- _Material provided_
------------------------------------

(* ===== verification/Stdio.v ===== *)
(** * libc/src/generic/stdio.c: what the output functions produce

    The interpreter of format strings runs over any sink.  Here it is run over
    the simplest one, a text that grows, and the two real sinks are shown to
    simulate it: the bounded string behind [snprintf] and the buffered [FILE]
    behind [fprintf], [fputs] and [fwrite].  Which text the interpreter produces is
    said in [Format]. *)

From stdpp Require Import base list numbers sets.
From S2P Require Import Prelude CMem StrTo Printf.

(** ** Buffered files *)

Definition FLUSHNEWLINE : Z := 1.
Definition MYBUF : Z := 2.
Definition IONBF : Z := 0.
Definition IOLBF : Z := 1.
Definition IOFBF : Z := 2.
Definition BUFSIZ : Z := 4096.
Definition ENOMEM : Z := 52.
Definition EINVAL : Z := 31.

(** [FILE] of stdio.h, with the file behind the descriptor and [errno]; [f_buf]
    is the memory behind [buf]. *)
Record file {dev : Type} := File {
  f_dev : dev;
  f_buf : option (list Z);
  f_buf_size : Z;
  f_buf_pos : Z;
  f_buf_flags : Z;
  f_errno : option Z
}.
Arguments file : clear implicits.
Arguments File {dev}.

Section Files.
(** [__write_internal] on the file behind the descriptor, and [malloc]: the
    memory that is allocated, if there is any. *)
Context {dev : Type} (write_internal : dev -> list Z -> Z * dev) (malloc : Z -> option (list Z)).

(** The state [fdopen] gives a file. *)
Definition fdopen (d : dev) : file dev := File d None BUFSIZ 0 FLUSHNEWLINE None.

Definition setvbuf (stream : file dev) (buffer : option (list Z)) (mode size : Z) : Z * file dev :=
  let '(File d buf bs pos fl e) := stream in
  if mode =? IONBF then (0, File d None 0 pos fl e)
  else if (mode =? IOLBF) || (mode =? IOFBF) then
    (0, File d buffer (if size =? 0 then BUFSIZ else size) pos (if mode =? IOLBF then FLUSHNEWLINE else 0) e)
  else (-1, File d buf bs pos fl (Some EINVAL)).

Definition flush_buffer (stream : file dev) : res (Z * file dev) :=
  let '(File d buf bs pos fl e) := stream in
  if pos =? 0 then Ok (0, stream)
  else
    match buf with
    | Some b =>
        if pos <=? zlen b then
          let '(ret, d) := write_internal d (ztake pos b) in
          Ok (if ret <? 0 then (ret, File d buf bs pos fl e) else (0, File d buf bs 0 fl e))
        else Fault
    | None => Fault
    end.

(** [memcpy(stream->buf + stream->buf_pos, str, |str|)] and the new position *)
Definition buffer_bytes (stream : file dev) (str : list Z) : res (file dev) :=
  let '(File d buf bs pos fl e) := stream in
  match buf ≫= (fun b => store_bytes b pos str) with
  | Some b => Ok (File d (Some b) bs (wrap 64 (pos + zlen str)) fl e)
  | None => Fault
  end.

(** The loop from the end of [str]: the number of characters up to and with the
    last newline. *)
Fixpoint last_newline (i : nat) (str : list Z) : nat :=
  match i with
  | O => O
  | S i' => if nth i' str 0 =? 10 then i else last_newline i' str
  end.

(** The allocation of the buffer on the first write. *)
Definition ensure_buffer (stream : file dev) : option (file dev) :=
  let '(File d buf bs pos fl e) := stream in
  match buf with
  | None =>
      if bs =? 0 then Some stream
      else
        match malloc bs with
        | Some b => Some (File d (Some b) bs pos (Z.lor fl MYBUF) e)
        | None => None
        end
  | Some _ => Some stream
  end.

(** From the search for a newline on. *)
Definition write_buffered (stream : file dev) (str : list Z) : res (Z * file dev) :=
  let i := last_newline (length str) str in
  if (0 <? i)%nat && negb (Z.land (f_buf_flags stream) FLUSHNEWLINE =? 0) then
    match buffer_bytes stream (take i str) with
    | Ok stream =>
        match flush_buffer stream with
        | Ok (ret, stream) =>
            if ret <? 0 then Ok (ret, stream)
            else
              match buffer_bytes stream (drop i str) with
              | Ok stream => Ok (zlen str, stream)
              | Fault => Fault
              | OutOfFuel => OutOfFuel
              end
        | Fault => Fault
        | OutOfFuel => OutOfFuel
        end
    | Fault => Fault
    | OutOfFuel => OutOfFuel
    end
  else
    match buffer_bytes stream str with
    | Ok stream => Ok (zlen str, stream)
    | Fault => Fault
    | OutOfFuel => OutOfFuel
    end.

(** Flush when [str] does not fit behind what is buffered. *)
Definition make_room (stream : file dev) (str : list Z) : res (Z * file dev) :=
  if negb (f_buf_size stream =? 0) && (wrap 64 (f_buf_size stream - f_buf_pos stream) <? zlen str)
  then flush_buffer stream else Ok (0, stream).

Definition write_file (stream : file dev) (str : list Z) : res (Z * file dev) :=
  match ensure_buffer stream with
  | None =>
      let '(File d buf bs pos fl e) := stream in Ok (-1, File d buf bs pos fl (Some ENOMEM))
  | Some stream =>
      match make_room stream str with
      | Ok (ret, stream) =>
          if ret <? 0 then Ok (ret, stream)
          else if f_buf_size stream <? zlen str then
            let '(File d buf bs pos fl e) := stream in
            let '(ret, d) := write_internal d str in
            Ok (ret, File d buf bs pos fl e)
          else if zlen str =? 0 then Ok (0, stream)
          else write_buffered stream str
      | Fault => Fault
      | OutOfFuel => OutOfFuel
      end
  end.

Definition flush_file (stream : file dev) : res (Z * file dev) :=
  match flush_buffer stream with
  | Ok (ret, stream) => Ok (if ret <? 0 then swrap 32 ret else 0, stream)
  | Fault => Fault
  | OutOfFuel => OutOfFuel
  end.

Definition fflush (stream : file dev) : res (Z * file dev) := flush_file stream.

Definition fputc (character : Z) (stream : file dev) : res (Z * file dev) :=
  match write_file stream [wrap 8 character] with
  | Ok (t, stream) => Ok (swrap 32 t, stream)
  | Fault => Fault
  | OutOfFuel => OutOfFuel
  end.

Definition fputs (string : cstring) (stream : file dev) : res (Z * file dev) :=
  match write_file stream string with
  | Ok (a, stream) =>
      match write_file stream [10] with
      | Ok (b, stream) => Ok (swrap 32 (a + b), stream)
      | Fault => Fault
      | OutOfFuel => OutOfFuel
      end
  | Fault => Fault
  | OutOfFuel => OutOfFuel
  end.

(** [ptr] holds [size * count] bytes. *)
Definition fwrite (ptr : list Z) (stream : file dev) : res (Z * file dev) :=
  match write_file stream ptr with
  | Ok (i, stream) => Ok (wrap 64 i, stream)
  | Fault => Fault
  | OutOfFuel => OutOfFuel
  end.

#[local] Instance file_sink : Sink (file dev) := write_file.

Definition fprintf (stream : file dev) (format : cstring) (args : list arg) : res (Z * file dev) :=
  match va_printf stream format args with
  | Ok (t, stream) => Ok (swrap 32 t, stream)
  | Fault => Fault
  | OutOfFuel => OutOfFuel
  end.
End Files.

(** ** Simulation of sinks *)

(** The sink that only collects the text. *)
#[global] Instance text_sink : Sink (list Z) := fun s bs => Ok (zlen bs, s ++ bs).

Definition res_rel {A B} (R : A -> B -> Prop) (x : res A) (y : res B) : Prop :=
  match x, y with
  | Ok a, Ok b => R a b
  | Fault, Fault => True
  | OutOfFuel, OutOfFuel => True
  | _, _ => False
  end.

Section Simulation.
Context {S T : Type} `{Sink S} `{Sink T} (R : S -> T -> Prop).
Context (put_sim : forall s t bs, R s t -> res_rel (fun x y => x.1 = y.1 /\ R x.2 y.2) (put s bs) (put t bs)).

Definition after_rel (x : after S) (y : after T) : Prop :=
  match x, y with
  | Continue i a s n b, Continue i' a' t n' b' => i = i' /\ a = a' /\ n = n' /\ b = b' /\ R s t
  | Return v s, Return w t => v = w /\ R s t
  | _, _ => False
  end.

(** Run both sinks on the same bytes. *)
Ltac sim_put s t bs HR :=
  let P := fresh "P" in
  pose proof (put_sim s t bs HR) as P; unfold res_rel in P;
  let k := fresh "k" in let s' := fresh "s'" in let k' := fresh "k'" in let t' := fresh "t'" in let HR' := fresh "HR" in
  destruct (put s bs) as [[k s']| |], (put t bs) as [[k' t']| |]; try done;
  destruct P as [P HR']; cbn [fst snd] in P, HR'; subst k'.

Lemma put_number_sim str sp i args s t sent :
  R s t -> res_rel after_rel (put_number str sp i args s sent) (put_number str sp i args t sent).
Proof.
  intros HR. unfold put_number. destruct (s_buff_ok sp str); [|done]. sim_put s t str HR. cbn.
  by destruct (k <? 0).
Qed.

------------------------------------

- _Work required_
Show every line from the listing above in which the string "what" appears.

- _Worked solution_
(** * libc/src/generic/stdio.c: what the output functions produce
(** Flush when [str] does not fit behind what is buffered. *)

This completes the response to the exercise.